# Preprocessing Raw Mass Spectrometry Data

This example shows how to improve the quality of raw mass spectrometry data. In particular, this example illustrates the typical steps for preprocesssing protein surface-enhanced laser desorption/ionization-time of flight mass spectra (SELDI-TOF).

## Contents

## Loading the Data

Mass spectrometry data can be stored in different formats. If the data is stored in text files with two columns (the mass/charge (M/Z) ratios and the corresponding intensity values), you can use one of the following MATLAB® I/O functions: `importdata`, `dlmread`, or `textscan`. Alternatively, if the data is stored in JCAMP-DX formatted files, you can use the function `jcampread`. If the data is contained in a spreadsheet of an Excel® workbook, you can use the function `xlsread`.If the data is stored in mzXML formatted files, you can use the function `mzxmlread`, and finally, if the data is stored in SPC formatted files, you can use `tgspcread`.
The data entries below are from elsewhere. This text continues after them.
(* ===== verification/Trees.v ===== *)
(** * A table builder ([inftrees.c], modelled from the specification)

    [inftrees.c] is not under src/.  This file gives the block decoder
    a table builder that meets the [TreeBuilder] interface: a decoding
    table is the list of code lengths with its root width, codes are the
    canonical Huffman codes of RFC 1951 (3.2.2), and an entry of the
    table at a [width]-bit index is the code the index starts with (the
    code is sent most significant bit first, so it is reversed in the
    index).  Over-subscribed and incomplete codes are rejected with
    [Z_DATA_ERROR] and the messages of zlib's [inflate_trees_bits] and
    [inflate_trees_dynamic], a single code of length 1 being allowed; a
    table takes one object of the allocator, and a failed allocation
    gives [Z_MEM_ERROR]. *)

From Stdlib Require Import ZArith Lia List String.
From stdpp Require Import base list.
From S2P Require Import Prelude Zlib BitBuf Window Interfaces.

Open Scope Z_scope.

(** A decoding table: code lengths by symbol, the root width, and
    whether its memory came from the allocator ([huft_build]) or is
    static (the fixed tables). *)
Record htable := mk_htable { hlens : list Z; hwidth : Z; hheap : bool }.

(** The number of symbols with code length [n]. *)
Definition count_len (lens : list Z) (n : Z) : Z :=
  Z.of_nat (length (filter (fun x => bool_decide (x = n)) lens)).

(** [next_code[L]] of RFC 1951: [code = (code + bl_count[L-1]) << 1]. *)
Fixpoint next_code (lens : list Z) (L : nat) : Z :=
  match L with
  | O => 0
  | S L' => 2 * (next_code lens L' + (if decide (L' = 0%nat) then 0 else count_len lens (Z.of_nat L')))
  end.

(** The canonical code of symbol [s]. *)
Definition code_of (lens : list Z) (s : nat) : Z :=
  let L := nth s lens 0 in
  next_code lens (Z.to_nat L) + count_len (take s lens) L.

(** The [n] low bits of [v] in reverse order. *)
Definition rev_bits (n : nat) (v : Z) : Z := le_value (rev (bits_of n v)).

(** The first symbol whose length passes [ok] and whose code, sent most
    significant bit first, starts the bits of [idx] (least significant
    first): the reference definition. *)
Definition hfind_ref (lens : list Z) (ok : Z -> bool) (idx : Z) : option (Z * Z) :=
  let fix go (s : nat) (rest : list Z) : option (Z * Z) :=
    match rest with
    | [] => None
    | L :: rest' =>
        if ok L && bool_decide (0 < L) &&
           (rev_bits (Z.to_nat L) (code_of lens s) =? idx mod 2 ^ L)
        then Some (L, Z.of_nat s) else go (S s) rest'
    end in
  go 0%nat lens.

(** [next_code] of the lengths 0..15 computed once for a table. *)
Definition next_codes (lens : list Z) : list Z := map (next_code lens) (seq 0 16).

Definition next_code_at (lens : list Z) (nc : list Z) (L : nat) : Z :=
  if decide (L < 16)%nat then nth L nc 0 else next_code lens L.

(** The same search with [next_code] taken from [next_codes]. *)
Definition hfind (lens : list Z) (ok : Z -> bool) (idx : Z) : option (Z * Z) :=
  let nc := next_codes lens in
  let fix go (s : nat) (rest : list Z) : option (Z * Z) :=
    match rest with
    | [] => None
    | L :: rest' =>
        if ok L && bool_decide (0 < L) &&
           (rev_bits (Z.to_nat L) (next_code_at lens nc (Z.to_nat L) + count_len (take s lens) L)
              =? idx mod 2 ^ L)
        then Some (L, Z.of_nat s) else go (S s) rest'
    end in
  go 0%nat lens.

(** The entry at a root index: a code no longer than the root width. *)
Definition hdecode (t : htable) (idx : Z) : option (Z * Z) :=
  hfind (hlens t) (fun L => L <=? hwidth t) idx.

(** [h->word.what.Bits] and [h->more.Base]: an index no code starts has
    the invalid operation 99, as zlib marks it. *)
Definition htable_bits (t : htable) (idx : Z) : Z :=
  match hdecode t idx with Some (L, _) => L | None => hwidth t end.

Definition htable_base (t : htable) (idx : Z) : Z :=
  match hdecode t idx with Some (_, s) => s | None => 99 end.

(** Kraft's sum at depth 15: [2^15] for a complete code. *)
Definition kraft (lens : list Z) : Z :=
  fold_right (fun L acc => (if decide (0 < L) then 2 ^ (15 - L) else 0) + acc) 0 lens.

Definition max_len (lens : list Z) : Z := fold_right Z.max 0 lens.

Definition min_len (lens : list Z) : Z :=
  fold_right (fun L acc => if decide (0 < L) then Z.min L acc else acc) 16 lens.

(** [huft_build]: no table and width 0 for all-zero lengths; otherwise
    over-subscribed lengths are [Z_DATA_ERROR], incomplete ones
    [Z_BUF_ERROR] unless the longest code has length 1, and the table
    is allocated with the root width [m] clamped to the lengths used. *)
Definition huft_build (lens : list Z) (m : Z) (z : z_stream) : built (Z * htable) * z_stream :=
  if decide (max_len lens = 0) then (Built (0, mk_htable lens 0 false), z)
  else if decide (2 ^ 15 < kraft lens) then (BuildFailed Z_DATA_ERROR, z)
  else if decide (kraft lens < 2 ^ 15 /\ max_len lens <> 1) then (BuildFailed Z_BUF_ERROR, z)
  else
    match zalloc ObjHuft z with
    | None => (BuildFailed Z_MEM_ERROR, z)
    | Some z' =>
        let w := Z.min (Z.max m (min_len lens)) (max_len lens) in
        (Built (w, mk_htable lens w true), z')
    end.

(** [inflate_trees_free(t, z)]: static tables are not freed. *)
Definition trees_free (t : htable) (z : z_stream) : z_stream :=
  if hheap t then zfree ObjHuft z else z.

(** [inflate_trees_bits]: the 19 lengths of the code-length code; an
    empty or incomplete code is an error. *)
Definition trees_bits (c : list Z) (bb : Z) (z : z_stream) : built (Z * htable) * z_stream :=
  match huft_build (take 19 c) bb z with
  | (BuildFailed Z_DATA_ERROR, z') =>
      (BuildFailed Z_DATA_ERROR, z_set_msg z' "oversubscribed dynamic bit lengths tree"%string)
  | (BuildFailed Z_MEM_ERROR, z') => (BuildFailed Z_MEM_ERROR, z')
  | (BuildFailed _, z') =>
      (BuildFailed Z_DATA_ERROR, z_set_msg z' "incomplete dynamic bit lengths tree"%string)
  | (Built (w, t), z') =>
      if decide (w = 0) then
        (BuildFailed Z_DATA_ERROR, z_set_msg z' "incomplete dynamic bit lengths tree"%string)
      else (Built (w, t), z')
  end.

(** [inflate_trees_dynamic]: the literal/length code (the first [nl]
    lengths), then the distance code (the next [nd]); an empty
    distance code is allowed only when no length symbol is used. *)
Definition trees_dynamic (nl nd : Z) (c : list Z) (bl bd : Z) (z : z_stream)
    : built (Z * Z * htable * htable) * z_stream :=
  match huft_build (take (Z.to_nat nl) c) bl z with
  | (BuildFailed Z_DATA_ERROR, z1) =>
      (BuildFailed Z_DATA_ERROR, z_set_msg z1 "oversubscribed literal/length tree"%string)
  | (BuildFailed Z_MEM_ERROR, z1) => (BuildFailed Z_MEM_ERROR, z1)
  | (BuildFailed _, z1) =>
      (BuildFailed Z_DATA_ERROR, z_set_msg z1 "incomplete literal/length tree"%string)
  | (Built (bl', tl), z1) =>
      if decide (bl' = 0) then
        (BuildFailed Z_DATA_ERROR, z_set_msg z1 "incomplete literal/length tree"%string)
      else
        match huft_build (take (Z.to_nat nd) (drop (Z.to_nat nl) c)) bd z1 with
        | (BuildFailed Z_DATA_ERROR, z2) =>
            (BuildFailed Z_DATA_ERROR,
             z_set_msg (trees_free tl z2) "oversubscribed distance tree"%string)
        | (BuildFailed Z_MEM_ERROR, z2) => (BuildFailed Z_MEM_ERROR, trees_free tl z2)
        | (BuildFailed _, z2) =>
            (BuildFailed Z_DATA_ERROR, z_set_msg (trees_free tl z2) "incomplete distance tree"%string)
        | (Built (bd', td), z2) =>
            if decide (bd' = 0 /\ nl > 257) then
              (BuildFailed Z_DATA_ERROR,
               z_set_msg (trees_free tl z2) "empty distance tree with lengths"%string)
            else (Built (bl', bd', tl, td), z2)
        end
  end.

(** The fixed code of RFC 1951 (3.2.6), in static tables. *)
Definition fixed_lit_lens : list Z :=
  repeat 8 144 ++ repeat 9 112 ++ repeat 7 24 ++ repeat 8 8.

Definition fixed_dist_lens : list Z := repeat 5 30.

Definition trees_fixed : Z * Z * htable * htable :=
  (9, 5, mk_htable fixed_lit_lens 9 false, mk_htable fixed_dist_lens 5 false).

#[export] Instance canonical_trees : TreeBuilder := {
  huft := htable;
  huft_bits := htable_bits;
  huft_base := htable_base;
  inflate_trees_bits := trees_bits;
  inflate_trees_dynamic := trees_dynamic;
  inflate_trees_fixed := trees_fixed;
  inflate_trees_free := trees_free }.

(** ** The builder touches only the allocator and the message *)

Lemma huft_build_heap (lens : list Z) (m : Z) (z : z_stream) :
  heap_frame z (snd (huft_build lens m z)).
Proof.
  unfold huft_build. repeat case_decide; auto with inflate.
  destruct (zalloc ObjHuft z) eqn:E; simpl; eauto using heap_frame_zalloc with inflate.
Qed.

Lemma trees_free_heap_frame (t : htable) (z : z_stream) : heap_frame z (trees_free t z).
Proof. unfold trees_free. destruct (hheap t); auto with inflate. Qed.

Ltac heap_step :=
  repeat match goal with
  | |- context [huft_build ?l ?m ?z] =>
      let r := fresh "r" in let z' := fresh "z" in let E := fresh "E" in
      pose proof (huft_build_heap l m z) as ?;
      destruct (huft_build l m z) as [r z'] eqn:E; simpl in *
  | r : built _ |- _ => destruct r as [[? ?]|[]]; simpl in *
  | |- context [if decide ?P then _ else _] => case_decide; simpl in *
  end;
  eauto 6 using heap_frame_trans, trees_free_heap_frame with inflate.

Lemma trees_bits_heap_frame (c : list Z) (bb : Z) (z : z_stream) :
  heap_frame z (snd (trees_bits c bb z)).
Proof. unfold trees_bits. heap_step. Qed.

Lemma trees_dynamic_heap_frame (nl nd : Z) (c : list Z) (bl bd : Z) (z : z_stream) :
  heap_frame z (snd (trees_dynamic nl nd c bl bd z)).
Proof. unfold trees_dynamic. heap_step. Qed.

(** ** The search with the codes computed once is the reference *)

Lemma next_code_at_eq (lens : list Z) (L : nat) :
  next_code_at lens (next_codes lens) L = next_code lens L.
Proof.
  unfold next_code_at, next_codes. case_decide; [|reflexivity].
  rewrite (nth_indep _ 0 (next_code lens 0)) by (rewrite length_map, length_seq; lia).
  rewrite map_nth, seq_nth by lia. reflexivity.
Qed.

Lemma hfind_ref_eq (lens : list Z) (ok : Z -> bool) (idx : Z) :
  hfind lens ok idx = hfind_ref lens ok idx.
Proof.
  unfold hfind, hfind_ref.
  assert (H : forall s rest, drop s lens = rest ->
    (fix go (s : nat) (rest : list Z) : option (Z * Z) :=
       match rest with
       | [] => None
       | L :: rest' =>
           if ok L && bool_decide (0 < L) &&
              (rev_bits (Z.to_nat L) (next_code_at lens (next_codes lens) (Z.to_nat L)
                                      + count_len (take s lens) L) =? idx mod 2 ^ L)
           then Some (L, Z.of_nat s) else go (S s) rest'
       end) s rest =
    (fix go (s : nat) (rest : list Z) : option (Z * Z) :=
       match rest with
       | [] => None
       | L :: rest' =>
           if ok L && bool_decide (0 < L) &&
              (rev_bits (Z.to_nat L) (code_of lens s) =? idx mod 2 ^ L)
           then Some (L, Z.of_nat s) else go (S s) rest'
       end) s rest).
  { intros s rest. revert s. induction rest as [|L rest IH]; intros s Hd; [reflexivity|].
    assert (HL : nth s lens 0 = L).
    { rewrite <- (Nat.add_0_r s), <- nth_skipn, Hd. reflexivity. }
    unfold code_of. rewrite HL, next_code_at_eq.
    rewrite (IH (S s)); [reflexivity|].
    replace (S s) with (s + 1)%nat by lia. rewrite <- drop_drop, Hd. reflexivity. }
  apply H. reflexivity.
Qed.

(** ** A builder that rejects incomplete code-length codes

    zlib's later [inflate_table] refuses an incomplete code-length code
    even when it has a single code; the meta table it returns then has a
    code at every index of its width.  [trees_bits_checked] is
    [trees_bits] with that check: a table with an index no code starts
    is freed and the lengths are rejected as incomplete. *)

Definition bits_covered (w : Z) (t : htable) : bool :=
  forallb (fun i => match hdecode t (Z.of_nat i) with Some _ => true | None => false end)
          (seq 0 (Z.to_nat (2 ^ w))).

Definition trees_bits_checked (c : list Z) (bb : Z) (z : z_stream) : built (Z * htable) * z_stream :=
  match trees_bits c bb z with
  | (Built (w, t), z') =>
      if bits_covered w t then (Built (w, t), z')
      else (BuildFailed Z_DATA_ERROR,
            z_set_msg (trees_free t z') "incomplete dynamic bit lengths tree"%string)
  | r => r
  end.

(** Not an instance: [canonical_trees] stays the builder found by
    resolution; clients name this one. *)
Definition checked_trees : TreeBuilder := {|
  huft := htable;
  huft_bits := htable_bits;
  huft_base := htable_base;
  inflate_trees_bits := trees_bits_checked;
  inflate_trees_dynamic := trees_dynamic;
  inflate_trees_fixed := trees_fixed;
  inflate_trees_free := trees_free |}.

(** A symbol [hfind] returns is a symbol of the lengths, with a length
    [ok] accepts. *)
Lemma hfind_some (lens : list Z) (ok : Z -> bool) (idx L s : Z) :
  hfind lens ok idx = Some (L, s) -> ok L = true /\ 0 < L /\ 0 <= s < Z.of_nat (length lens).
Proof.
  rewrite hfind_ref_eq. unfold hfind_ref.
  match goal with |- ?g 0%nat lens = _ -> _ => set (go := g) end.
  assert (H : forall rest n, go n rest = Some (L, s) ->
            ok L = true /\ 0 < L /\ Z.of_nat n <= s < Z.of_nat (n + length rest)).
  { subst go. induction rest as [|L' rest IH]; intros n E; [discriminate|]. cbn in E.
    destruct (ok L' && bool_decide (0 < L') && _) eqn:Ec.
    - injection E as <- <-. apply andb_prop in Ec as [Ec _]. apply andb_prop in Ec as [Eok Hpos].
      apply bool_decide_eq_true in Hpos. split; [exact Eok|]. cbn [length]. lia.
    - destruct (IH (S n) E) as (? & ? & ?). split; [assumption|]. cbn [length]. lia. }
  intros E. destruct (H lens 0%nat E) as (? & ? & ?). split; [assumption|]. split; [assumption|]. lia.
Qed.

Lemma max_len_bound (l : list Z) : Forall (fun x => 0 <= x <= 7) l -> 0 <= max_len l <= 7.
Proof. unfold max_len. induction 1 as [|x l Hx _ IH]; cbn [fold_right]; [lia|]. cbv beta in Hx. lia. Qed.

(** Every index of the width starts a code when [bits_covered] holds. *)
Lemma bits_covered_hdecode (w : Z) (t : htable) (idx : Z) :
  bits_covered w t = true -> 0 <= idx < 2 ^ w -> exists L s, hdecode t idx = Some (L, s).
Proof.
  unfold bits_covered. rewrite forallb_forall. intros H Hidx.
  assert (Hin : In (Z.to_nat idx) (seq 0 (Z.to_nat (2 ^ w)))) by (apply in_seq; lia).
  specialize (H _ Hin). rewrite Z2Nat.id in H by lia.
  destruct (hdecode t idx) as [[L s]|]; [eauto|discriminate].
Qed.

(** The law [MetaTables] of the checked builder: the meta table has a
    width of at most 7 and every entry a code of that width and one of
    the 19 symbols. *)
#[export] Instance checked_meta : @MetaTables checked_trees.
Proof.
  intros c z w' h z' Hc. cbn [inflate_trees_bits checked_trees]. unfold trees_bits_checked.
  destruct (trees_bits c 7 z) as [[[w1 t]|e] z1] eqn:Eb; [|discriminate].
  destruct (bits_covered w1 t) eqn:Ecov; [|discriminate]. intros E. injection E as <- <- <-.
  unfold trees_bits in Eb.
  destruct (huft_build (take 19 c) 7 z) as [[[w2 t2]|e] z2] eqn:Eh; [|destruct e; discriminate].
  case_decide as Hw0; [discriminate|]. injection Eb as <- <- <-.
  pose proof (max_len_bound (take 19 c) (Forall_take _ _ _ Hc)) as Hmax.
  unfold huft_build in Eh. repeat case_decide; try discriminate; [injection Eh as <- <- <-; lia|].
  destruct (zalloc ObjHuft z); [|discriminate]. injection Eh as <- <- <-.
  assert (Hw2 : 0 <= Z.min (Z.max 7 (min_len (take 19 c))) (max_len (take 19 c)) <= 7) by lia.
  split; [exact Hw2|]. intros idx Hidx.
  destruct (bits_covered_hdecode _ _ idx Ecov Hidx) as (L & s & Ed).
  cbn [huft_bits huft_base checked_trees]. unfold htable_bits, htable_base. rewrite Ed.
  destruct (hfind_some _ _ _ _ _ Ed) as (Hok & HL & Hs). apply Z.leb_le in Hok. cbn [hwidth] in Hok.
  cbn [hlens] in Hs. rewrite length_take in Hs. split; [lia|]. lia.
Qed.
This example uses spectrograms taken from one of the low-resolution ovarian cancer NCI/FDA data sets. These spectra were generated using the WCX2 protein-binding chip, two with manual sample handling and two with a robotic sample dispenser/processor. The data can be downloaded from FDA-NCI Clinical Proteomics Program Databank.

```
sample = importdata('mspec01.csv')
```

sample = struct with fields: data: [15154x2 double] textdata: {'M/Z' 'Intensity'} colheaders: {'M/Z' 'Intensity'}

The M/Z ratios are in the first column of the `data` field and the ion intensities are in the second.

MZ = sample.data(:,1); Y = sample.data(:,2);

For better manipulation of the data, you can load multiple spectrograms and concatenate them into a single matrix. Use the `dlmread` function to read comma separated value files. Note: This example assumes that the M/Z ratios are the same for the four files. For data sets with different M/Z ratios, use `msresample` to create a uniform M/Z vector.
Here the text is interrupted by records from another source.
(** C16: [case TABLE] with the 14 bits of the header word available: HLIT and
    HDIST are its first two 5-bit fields; more than 29 of either is
    [too many length or distance symbols]; otherwise the code lengths
    are allocated, [258 + HLIT + HDIST] of them (so that the test
    [t < 19] never holds), the header word is consumed and the decoder
    goes on into BTREE.  When the allocation fails the call returns
    [Z_MEM_ERROR] having consumed nothing. *)
Theorem case_TABLE_spec (st : blocks_state) :
  21 <= ulong_bits -> bitbuf_ok ulong_bits (io st) ->
  14 <= bitk (cs (io st)) + 8 * Z.of_nat (avail_in (cz (io st))) ->
  let bs := stream_bits (io st) in
  let HLIT := le_value (take 5 bs) in
  let HDIST := le_value (take 5 (drop 5 bs)) in
  if decide (HLIT > 29 \/ HDIST > 29) then
    exists st', case_TABLE ulong_bits st = Exit st' /\ mode st' = INF_ERROR /\
      cr (io st') = Z_DATA_ERROR /\
      msg (cz (io st')) = Some "too many length or distance symbols"%string
  else
    match zroom (cz (io st)) with
    | O => exists st', case_TABLE ulong_bits st = Exit st' /\ mode st' = mode st /\
             cr (io st') = Z_MEM_ERROR /\ stream_bits (io st') = bs
    | S room =>
        let tr := mk_trees (le_value (take 14 bs)) 0
                    (repeat 0 (Z.to_nat (258 + HLIT + HDIST))) 0 None in
        exists st', case_TABLE ulong_bits st = case_BTREE ulong_bits tr st' /\
          mode st' = BTREE tr /\ last st' = last st /\ bitbuf_ok ulong_bits (io st') /\
          stream_bits (io st') = drop 14 bs /\
          zlive (cz (io st')) = ObjBlens :: zlive (cz (io st)) /\ zroom (cz (io st')) = room
    end.
Proof.
  destruct st as [md l c]. intros Hw Hok Hin bs HLIT HDIST. change (io (mk_blocks md l c)) with c in *.
  pose proof (proj1 Hok) as Hkw. pose proof (needbits_final_bounds 14 _ (proj1 Hkw)) as Hfb.
  destruct (NEEDBITS_enough ulong_bits 14 c Hok ltac:(lia) Hin) as (c1 & E1 & Hok1 & Hfr1 & Hs1 & Hk1).
  destruct (bits_frame_heap _ _ Hfr1) as [Hroom Hlive].
  assert (Ht : Z.land (bitb (cs c1)) 0x3fff = le_value (take 14 bs))
    by (subst bs; rewrite <- Hs1; apply (peek_value ulong_bits 14 c1 Hok1); lia).
  assert (Hl : Z.land (le_value (take 14 bs)) 0x1f = HLIT)
    by (change 0x1f with (Z.ones (Z.of_nat 5)); rewrite le_value_low, take_take; reflexivity).
  assert (Hd : Z.land (Z.shiftr (le_value (take 14 bs)) 5) 0x1f = HDIST).
  { change 0x1f with (Z.ones (Z.of_nat 5)). change 5 with (Z.of_nat 5) at 1.
    rewrite le_value_field, skipn_firstn_comm, take_take. reflexivity. }
  pose proof (le_value_bound (take 5 bs)) as Hl0. pose proof (le_value_bound (take 5 (drop 5 bs))) as Hd0.
  unfold case_TABLE. rewrite (lift_bind_cont _ _ _ _ _ _ _ E1). cbn [mbind mget io cs].
  rewrite Ht, Hl, Hd.
  destruct (decide (HLIT > 29 \/ HDIST > 29)) as [Hbad|Hgood].
  { eexists. exact (conj eq_refl (conj eq_refl (conj eq_refl eq_refl))). }
  rewrite (decide_False (P := 258 + HLIT + HDIST < 19)) by (subst HLIT HDIST; lia).
  unfold zalloc. rewrite Hroom. destruct (zroom (cz c)) as [|room].
  { rewrite (lift_bind_cont (set_r Z_MEM_ERROR) _ _ _ c1 tt _ eq_refl).
    eexists. exact (conj eq_refl (conj eq_refl (conj eq_refl Hs1))). }
  set (z' := z_set_heap (cz c1) (ObjBlens :: zlive (cz c1)) room).
  destruct (heap_frame_bits (cs c1) (cz c1) z' (cr c1) (cr c1) eq_refl) as (Hs' & Hi' & _).
  change (stream_bits (mk_ctx (cs c1) (cz c1) (cr c1))) with (stream_bits c1) in Hs'.
  assert (Hok1' : bitbuf_ok ulong_bits (mk_ctx (cs c1) z' (cr c1)))
    by (destruct Hok1 as (Hk & Hb & Hi); rewrite <- Hi' in Hi; exact (conj Hk (conj Hb Hi))).
  destruct (DUMPBITS_spec ulong_bits 14 _ Hok1' ltac:(cbn [cs]; lia)) as (c2 & E2 & Hok2 & Hfr2 & Hs2 & _).
  destruct (bits_frame_heap _ _ Hfr2) as [Hroom2 Hlive2].
  rewrite (lift_bind_cont (upd_z (fun _ => z')) _ _ _ c1 tt _ eq_refl).
  rewrite (lift_bind_cont _ _ _ _ _ _ _ E2). cbn [mbind set_mode mmodify mode last io].
  eexists. refine (conj eq_refl (conj eq_refl (conj eq_refl (conj Hok2 (conj _ (conj _ _)))))).
  - cbn [io]. rewrite Hs2, Hs', Hs1. reflexivity.
  - cbn [io]. rewrite Hlive2. cbn. rewrite Hlive. reflexivity.
  - cbn [io]. rewrite Hroom2. reflexivity.
Qed.
End Table.

(** ** Dynamic block header: the code length code lengths *)

Section Btree.
Context `{TB : TreeBuilder} `{CD : @CodesDecoder TB}.
Variable ulong_bits : Z.

(** The first [n] 3-bit fields of a bit sequence. *)
Definition fields3 (n : nat) (l : list bool) : list Z :=
  map (fun i => le_value (take 3 (drop (3 * i) l))) (seq 0 n).

(** [btree_put] for each of [vals] in turn. *)
Definition btree_fill (tr : trees_state) (vals : list Z) : trees_state :=
  fold_left btree_put vals tr.

Lemma fields3_S (n : nat) (l : list bool) :
  fields3 (S n) l = le_value (take 3 l) :: fields3 n (drop 3 l).
Proof.
  unfold fields3. cbn [seq map]. f_equal. rewrite <- seq_shift, map_map.
  apply map_ext. intros i. rewrite drop_drop. f_equal. f_equal. f_equal. lia.
Qed.

(** C17: The loop of [case BTREE] reading [n] lengths: each is the next
    3-bit field of the stream, stored at [border[index]]; when the input
    runs out the lengths read so far are recorded in the mode, so that
    the next call resumes with the next one. *)
Theorem btree_read_spec (n : nat) (tr : trees_state) (st : blocks_state) :
  10 <= ulong_bits -> bitbuf_ok ulong_bits (io st) -> mode st = BTREE tr ->
  let bs := stream_bits (io st) in
  exists m st', (m <= n)%nat /\
    ((btree_read ulong_bits n tr st = Cont (btree_fill tr (fields3 m bs)) st' /\ m = n) \/
     (btree_read ulong_bits n tr st = Exit st' /\ (m < n)%nat /\
      avail_in (cz (io st')) = 0%nat /\ bitk (cs (io st')) < 3)) /\
    mode st' = BTREE (btree_fill tr (fields3 m bs)) /\ last st' = last st /\
    bitbuf_ok ulong_bits (io st') /\ bits_frame (io st) (io st') /\
    stream_bits (io st') = drop (3 * m) bs.
Proof.
  revert tr st. induction n as [|n IH]; intros tr [md l c] Hw Hok Hm bs; cbn [io mode last] in *.
  { exists 0%nat, (mk_blocks md l c). subst md.
    exact (conj (le_n 0) (conj (or_introl (conj eq_refl eq_refl))
             (conj eq_refl (conj eq_refl (conj Hok (conj (bits_frame_refl c) eq_refl)))))). }
  pose proof (proj1 Hok) as Hkw. pose proof (needbits_final_bounds 3 _ (proj1 Hkw)) as Hfb.
  pose proof (NEEDBITS_spec ulong_bits 3 c Hok ltac:(lia)) as H1.
  destruct (NEEDBITS ulong_bits 3 c) as [[] c1|c1] eqn:E1.
  2: { destruct H1 as (Hok1 & Hfr1 & Hs1 & Ha1 & Hk1).
       exists 0%nat, (mk_blocks md l c1). subst md. cbn [btree_read].
       rewrite (lift_bind_exit _ _ _ _ _ _ E1).
       refine (conj (Nat.le_0_l _) (conj (or_intror (conj eq_refl (conj (Nat.lt_0_succ n) (conj Ha1 Hk1))))
                 (conj eq_refl (conj eq_refl (conj Hok1 (conj Hfr1 _)))))).
       cbn [io]. rewrite Hs1. reflexivity. }
  destruct H1 as (Hok1 & Hfr1 & Hs1 & Hk1).
  assert (Hv : Z.land (bitb (cs c1)) 7 = le_value (take 3 bs))
    by (subst bs; rewrite <- Hs1; apply (peek_value ulong_bits 3 c1 Hok1); lia).
  destruct (DUMPBITS_spec ulong_bits 3 c1 Hok1 ltac:(lia)) as (c2 & E2 & Hok2 & Hfr2 & Hs2 & _).
  set (tr1 := btree_put tr (le_value (take 3 bs))).
  destruct (IH tr1 (mk_blocks (BTREE tr1) l c2) Hw Hok2 eq_refl)
    as (m & st' & Hmn & Hrun & Hm' & Hl' & Hok' & Hfr' & Hs').
  cbn [io last] in Hrun, Hm', Hfr', Hs', Hl'.
  rewrite Hs2, Hs1 in Hrun, Hm', Hs'. fold bs in Hrun, Hm', Hs'.
  assert (Hfill : btree_fill tr1 (fields3 m (drop 3 bs)) = btree_fill tr (fields3 (S m) bs))
    by (rewrite fields3_S; reflexivity).
  exists (S m), st'. rewrite <- Hfill.
  refine (conj (le_n_S _ _ Hmn) (conj _ (conj Hm' (conj Hl' (conj Hok' (conj _ _)))))).
  - cbn [btree_read]. rewrite (lift_bind_cont _ _ _ _ _ _ _ E1). cbn [mbind mget io cs].
    rewrite Hv. cbn [mbind set_mode mmodify mode last io]. fold tr1.
    rewrite (lift_bind_cont _ _ _ _ _ _ _ E2).
    destruct Hrun as [[E ->] | (E & Hlt & Ha)]; [left; split; [exact E|reflexivity]|].
    right. exact (conj E (conj (le_n_S _ _ Hlt) Ha)).
  - exact (bits_frame_trans _ _ _ Hfr1 (bits_frame_trans _ _ _ Hfr2 Hfr')).
  - rewrite Hs', drop_drop. f_equal. lia.
Qed.

(** [border] is a permutation of 0..18: its entries are below 19 and
    distinct. *)
Lemma border_at_bound (i : nat) : (i < 19)%nat -> (border_at i < 19)%nat.
Proof.
  intros Hi. unfold border_at.
  do 19 (destruct i as [|i]; [vm_compute; lia|]). lia.
Qed.

Lemma border_at_inj (i j : nat) :
  (i < 19)%nat -> (j < 19)%nat -> border_at i = border_at j -> i = j.
Proof.
  intros Hi Hj E. assert (Hnd : NoDup (border_at <$> seq 0 19))
    by (apply (bool_decide_unpack _); vm_compute; exact I).
  apply (NoDup_lookup _ i j (border_at i) Hnd);
    rewrite list_lookup_fmap, lookup_seq_lt by lia; [reflexivity | rewrite E; reflexivity].
Qed.

Lemma btree_zero_fill (n : nat) (tr : trees_state) : btree_zero n tr = btree_fill tr (repeat 0 n).
Proof. revert tr. induction n as [|n IH]; intros tr; [reflexivity|]. apply IH. Qed.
files = {'mspec01.csv','mspec02.csv','mspec03.csv','mspec04.csv'}; for i = 1:4 Y(:,i) = dlmread(files{i},',',1,1); % skips the first row (header) end

Use the `plot` command to inspect the loaded spectrograms.

plot(MZ,Y) axis([0 20000 -20 105]) xlabel('Mass/Charge (M/Z)') ylabel('Relative Intensity') title('Four Low-Resolution Mass Spectrometry Examples')

## Resampling the Spectra

Resampling mass spectrometry data has several advantages. It homogenizes the mass/charge (M/Z) vector, allowing you to compare different spectra under the same reference and at the same resolution. In high-resolution data sets, the large size of the files leads to computationally intensive algorithms. However, high-resolution spectra can be redundant. By resampling, you can decimate the signal into a more manageable M/Z vector, preserving the information content of the spectra. The `msresample` function allows you to select a new M/Z vector and also applies an antialias filter that prevents high-frequency noise from folding into lower frequencies.

Load a high-resolution spectrum taken from the high-resolution ovarian cancer NCI/FDA data set. For convenience, the spectrum is included in a MAT-formatted file.

```
load sample_hi_res
numel(MZ_hi_res)
```

ans = 355760

Down-sample the spectra to 10,000 M/Z points between 2,000 and 11,000. Use the `SHOWPLOT` property to create a customized plot that lets you follow and assess the quality of the preprocessing action.

[MZH,YH] = msresample(MZ_hi_res,Y_hi_res,10000,'RANGE',[2000 11000],'SHOWPLOT',true);

Zooming into a reduced region reveals the detail of the down-sampling procedure.

axis([3875 3895 0 90])

## Baseline Correction

Mass spectrometry data usually show a varying baseline caused by the chemical noise in the matrix or by ion overloading. The `msbackadj` function estimates a low-frequency baseline, which is hidden among high-frequency noise and signal peaks. It then subtracts the baseline from the spectrogram.

Adjust the baseline of the set of spectrograms and show only the second one and its estimated background.

YB = msbackadj(MZ,Y,'WINDOWSIZE',500,'QUANTILE',0.20,'SHOWPLOT',2);

## Spectral Alignment of Profiles

Miscalibration of the mass spectrometer leads to variations of the relationship between the observed M/Z vector and the true time-of-flight of the ions. Therefore, systematic shifts can appear in repeated experiments. When a known profile of peaks is expected in the spectrogram, you can use the function `msalign` to standardize the M/Z values.

To align the spectrograms, provide a set of M/Z values where reference peaks are expected to appear. You can also define a vector with relative weights that is used by the aligning algorithm to emphasize peaks with small area.

P = [3991.4 4598 7964 9160]; % M/Z location of reference peaks W = [60 100 60 100]; % Weight for reference peaks

Display a heat map to observe the alignment of the spectra before and after applying the alignment algorithm.

msheatmap(MZ,YB,'MARKERS',P,'RANGE',[3000 10000]) title('Before Alignment')

Align the set of spectrograms to the reference peaks given.

YA = msalign(MZ,YB,P,'WEIGHTS',W); msheatmap(MZ,YA,'MARKERS',P,'RANGE',[3000 10000]) title('After Alignment')

## Normalization

In repeated experiments, it is common to find systematic differences in the total amount of desorbed and ionized proteins. The `msnorm` function implements several variations of typical normalization (or standardization) methods.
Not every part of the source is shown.